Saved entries
☆ ☆ ☆ ☆ ☆

Definition Datasets_Resolve `{Quoting} {S}
    (get : option duration -> string -> string -> S -> S * result string (option Dataset))
  : Resolver S := fun ctx namespace name s =>
  let '(s, r) := get ctx namespace name s in
  (s, match r with
      | Ok None => Err (Status NotFound ("no dataset " +:+ namespace +:+ "/" +:+ name))
      | Err why => Err (Status Unavailable ("reading dataset " +:+ namespace +:+ "/" +:+ name +:+ ": " +:+ why))
      | Ok (Some ds) =>
          if (SpecObject ds =? "")%string then
            Err (Status FailedPrecondition ("dataset " +:+ namespace +:+ "/" +:+ name +:+ " names no object in the store"))
          else match DStatus ds with
               | None => Err (Status Unavailable ("dataset " +:+ namespace +:+ "/" +:+ name +:+ " has not been reconciled yet"))
               | Some st =>
                   if negb (Present st) then
                     Err (Status FailedPrecondition ("dataset " +:+ namespace +:+ "/" +:+ name
                       +:+ " is declared but its object " +:+ quote (SpecObject ds)
                       +:+ " is not in the store" +:+ because (Reason st)))
                   else Ok (SpecObject ds, StatusBytes st)
               end
      end).

(** * The mount table read back, and what mounting keeps *)

(** ** Escapes *)

Lemma octal_digit d : 0 <= d < 8 -> octal (byte_of (48 + d)) = Some d.
Proof.
  intros D. unfold octal. rewrite of_byte_of, Z.mod_small by lia.
  rewrite (proj2 (Z.ltb_ge _ _)), (proj2 (Z.ltb_ge _ _)) by lia. simpl. f_equal. lia.
Qed.

Lemma unescape_other c b : Ascii.eqb c "\" = false -> unescape_bytes (c :: b) = c :: unescape_bytes b.
Proof. intros N. simpl. destruct b as [|x [|y [|z rest]]]; [done..|]. by rewrite N. Qed.

Lemma unescape_escape_bytes b : unescape_bytes (escape_bytes b) = b.
Proof.
  induction b as [|c b IH]; [done|]. cbn [escape_bytes]. destruct (kernel_escapes c) eqn:E.
  - pose proof (of_byte_range c). pose proof (Z.mod_pos_bound (of_byte c) 8).
    pose proof (Z.mod_pos_bound (of_byte c / 8) 8).
    assert (0 <= of_byte c / 64 < 4) by (split; [apply Z.div_pos; lia|apply Z.div_lt_upper_bound; lia]).
    cbn [unescape_bytes]. rewrite Ascii.eqb_refl, !octal_digit, IH by lia. f_equal.
    rewrite <- (byte_of_byte c) at 4. f_equal.
    pose proof (Z.div_mod (of_byte c) 8). pose proof (Z.div_mod (of_byte c / 8) 8).
    rewrite Z.div_div in * by lia. change (8 * 8) with 64 in *. lia.
  - rewrite unescape_other, IH; [done|]. apply Ascii.eqb_neq. intros ->. discriminate.
Qed.
Lemma NFS_Mount_inv (T : string -> Prop) ctx object segs target n : FileDriver.path object = Some segs ->
  T target -> node_inv T n ->
  node_inv T (NFS_Mount ctx (address (Access d) (Export d) segs) target (MountFlags d) n).1.
Proof.
  intros P Tt I. pose proof (NFS_Mount_cases ctx (address (Access d) (Export d) segs) target (MountFlags d) n) as C.
  pose proof (NFS_Mount_spec ctx (address (Access d) (Export d) segs) target (MountFlags d) n) as M.
  destruct (NFS_Mount _ _ _ _ n) as [n' e]. simpl. destruct C as [E|[_ E]]; [by apply (node_inv_mounts T n)|].
  destruct I as (F & Pl & O). split_and!.
  - rewrite E. constructor; [by exists object, segs|done].
  - rewrite E. constructor; [by exists target|done].
  - intros A. destruct (A target Tt) as [Tb R]. specialize (O A). destruct (M O R) as [E'|[N E']].
    { apply (node_ok_sublist n); [done|by rewrite E']. }
    destruct O as [It Io]. split; rewrite E'; [by constructor|cbn; by constructor].
Qed.

Lemma node_step_inv T n n' : node_inv T n -> node_step T n n' -> node_inv T n'.
Proof.
  intros I S. revert I. destruct S as [n0 ctx req Ts|n0 ctx req|n0 fs]; intros I; [| |by apply (node_inv_mounts T n0)].
  - unfold nodePublish. destruct (DecodeNodePublish req) as [p|]; [|done].
    destruct (PublishID p =? "")%string; [done|]. destruct (PublishTarget p =? "")%string eqn:Et; [done|].
    apply String.eqb_neq in Et. destruct (PublishCapability p); [|done]. destruct (acceptable _); [done|].
    destruct (default _ _ =? "")%string; [done|].
    pose proof (source_spec d (default ""%string (PublishContext p !! "object"%string)) export_set) as S.
    destruct (FileDriver.path _) as [segs|] eqn:P; [rewrite S|destruct S as [m ->]; done].
    pose proof (NFS_Mount_inv T ctx _ _ _ _ P (Ts p eq_refl Et) I) as M. cbn [MMount NFS].
    destruct (NFS_Mount _ _ _ _ n0) as [n' [e|]]; [done|]. simpl in *.
    apply (node_inv_mounts T n'); [apply observe_mounts|done].
  - unfold nodeUnpublish. destruct (DecodeNodeUnpublish req) as [p|]; [|done].
    destruct (UnpublishID p =? "")%string; [done|]. destruct (UnpublishTarget p =? "")%string; [done|].
    pose proof (NFS_Unmount_spec ctx (UnpublishTarget p) n0) as U. cbn [MUnmount NFS].
    assert (forall n', mounts n' = mounts n0 \/ mounts n' = remove_newest (realpath (UnpublishTarget p)) (mounts n0) ->
      node_inv T n') as K.
    { intros n' [E|E]; apply (node_inv_sublist T n0); try done; rewrite E; [done|apply remove_newest_sublist]. }
    destruct (NFS_Unmount _ _ n0) as [n' [e|]]; [by apply K|]. simpl.
    apply K. by rewrite forget_mounts.
Qed.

☆ ☆ ☆ ☆ ☆

• **Work order**
Every entry must be duplicated exactly as it stands.

• **Reply to the task**
Definition Datasets_Resolve `{Quoting} {S}
    (get : option duration -> string -> string -> S -> S * result string (option Dataset))
  : Resolver S := fun ctx namespace name s =>
  let '(s, r) := get ctx namespace name s in
  (s, match r with
      | Ok None => Err (Status NotFound ("no dataset " +:+ namespace +:+ "/" +:+ name))
      | Err why => Err (Status Unavailable ("reading dataset " +:+ namespace +:+ "/" +:+ name +:+ ": " +:+ why))
      | Ok (Some ds) =>
          if (SpecObject ds =? "")%string then
            Err (Status FailedPrecondition ("dataset " +:+ namespace +:+ "/" +:+ name +:+ " names no object in the store"))
          else match DStatus ds with
               | None => Err (Status Unavailable ("dataset " +:+ namespace +:+ "/" +:+ name +:+ " has not been reconciled yet"))
               | Some st =>
                   if negb (Present st) then
                     Err (Status FailedPrecondition ("dataset " +:+ namespace +:+ "/" +:+ name
                       +:+ " is declared but its object " +:+ quote (SpecObject ds)
                       +:+ " is not in the store" +:+ because (Reason st)))
                   else Ok (SpecObject ds, StatusBytes st)
               end
      end).

(** * The mount table read back, and what mounting keeps *)

(** ** Escapes *)

Lemma octal_digit d : 0 <= d < 8 -> octal (byte_of (48 + d)) = Some d.
Proof.
  intros D. unfold octal. rewrite of_byte_of, Z.mod_small by lia.
  rewrite (proj2 (Z.ltb_ge _ _)), (proj2 (Z.ltb_ge _ _)) by lia. simpl. f_equal. lia.
Qed.

Lemma unescape_other c b : Ascii.eqb c "\" = false -> unescape_bytes (c :: b) = c :: unescape_bytes b.
Proof. intros N. simpl. destruct b as [|x [|y [|z rest]]]; [done..|]. by rewrite N. Qed.

Lemma unescape_escape_bytes b : unescape_bytes (escape_bytes b) = b.
Proof.
  induction b as [|c b IH]; [done|]. cbn [escape_bytes]. destruct (kernel_escapes c) eqn:E.
  - pose proof (of_byte_range c). pose proof (Z.mod_pos_bound (of_byte c) 8).
    pose proof (Z.mod_pos_bound (of_byte c / 8) 8).
    assert (0 <= of_byte c / 64 < 4) by (split; [apply Z.div_pos; lia|apply Z.div_lt_upper_bound; lia]).
    cbn [unescape_bytes]. rewrite Ascii.eqb_refl, !octal_digit, IH by lia. f_equal.
    rewrite <- (byte_of_byte c) at 4. f_equal.
    pose proof (Z.div_mod (of_byte c) 8). pose proof (Z.div_mod (of_byte c / 8) 8).
    rewrite Z.div_div in * by lia. change (8 * 8) with 64 in *. lia.
  - rewrite unescape_other, IH; [done|]. apply Ascii.eqb_neq. intros ->. discriminate.
Qed.
Lemma NFS_Mount_inv (T : string -> Prop) ctx object segs target n : FileDriver.path object = Some segs ->
  T target -> node_inv T n ->
  node_inv T (NFS_Mount ctx (address (Access d) (Export d) segs) target (MountFlags d) n).1.
Proof.
  intros P Tt I. pose proof (NFS_Mount_cases ctx (address (Access d) (Export d) segs) target (MountFlags d) n) as C.
  pose proof (NFS_Mount_spec ctx (address (Access d) (Export d) segs) target (MountFlags d) n) as M.
  destruct (NFS_Mount _ _ _ _ n) as [n' e]. simpl. destruct C as [E|[_ E]]; [by apply (node_inv_mounts T n)|].
  destruct I as (F & Pl & O). split_and!.
  - rewrite E. constructor; [by exists object, segs|done].
  - rewrite E. constructor; [by exists target|done].
  - intros A. destruct (A target Tt) as [Tb R]. specialize (O A). destruct (M O R) as [E'|[N E']].
    { apply (node_ok_sublist n); [done|by rewrite E']. }
    destruct O as [It Io]. split; rewrite E'; [by constructor|cbn; by constructor].
Qed.

Lemma node_step_inv T n n' : node_inv T n -> node_step T n n' -> node_inv T n'.
Proof.
  intros I S. revert I. destruct S as [n0 ctx req Ts|n0 ctx req|n0 fs]; intros I; [| |by apply (node_inv_mounts T n0)].
  - unfold nodePublish. destruct (DecodeNodePublish req) as [p|]; [|done].
    destruct (PublishID p =? "")%string; [done|]. destruct (PublishTarget p =? "")%string eqn:Et; [done|].
    apply String.eqb_neq in Et. destruct (PublishCapability p); [|done]. destruct (acceptable _); [done|].
    destruct (default _ _ =? "")%string; [done|].
    pose proof (source_spec d (default ""%string (PublishContext p !! "object"%string)) export_set) as S.
    destruct (FileDriver.path _) as [segs|] eqn:P; [rewrite S|destruct S as [m ->]; done].
    pose proof (NFS_Mount_inv T ctx _ _ _ _ P (Ts p eq_refl Et) I) as M. cbn [MMount NFS].
    destruct (NFS_Mount _ _ _ _ n0) as [n' [e|]]; [done|]. simpl in *.
    apply (node_inv_mounts T n'); [apply observe_mounts|done].
  - unfold nodeUnpublish. destruct (DecodeNodeUnpublish req) as [p|]; [|done].
    destruct (UnpublishID p =? "")%string; [done|]. destruct (UnpublishTarget p =? "")%string; [done|].
    pose proof (NFS_Unmount_spec ctx (UnpublishTarget p) n0) as U. cbn [MUnmount NFS].
    assert (forall n', mounts n' = mounts n0 \/ mounts n' = remove_newest (realpath (UnpublishTarget p)) (mounts n0) ->
      node_inv T n') as K.
    { intros n' [E|E]; apply (node_inv_sublist T n0); try done; rewrite E; [done|apply remove_newest_sublist]. }
    destruct (NFS_Unmount _ _ n0) as [n' [e|]]; [by apply K|]. simpl.
    apply K. by rewrite forget_mounts.
Qed.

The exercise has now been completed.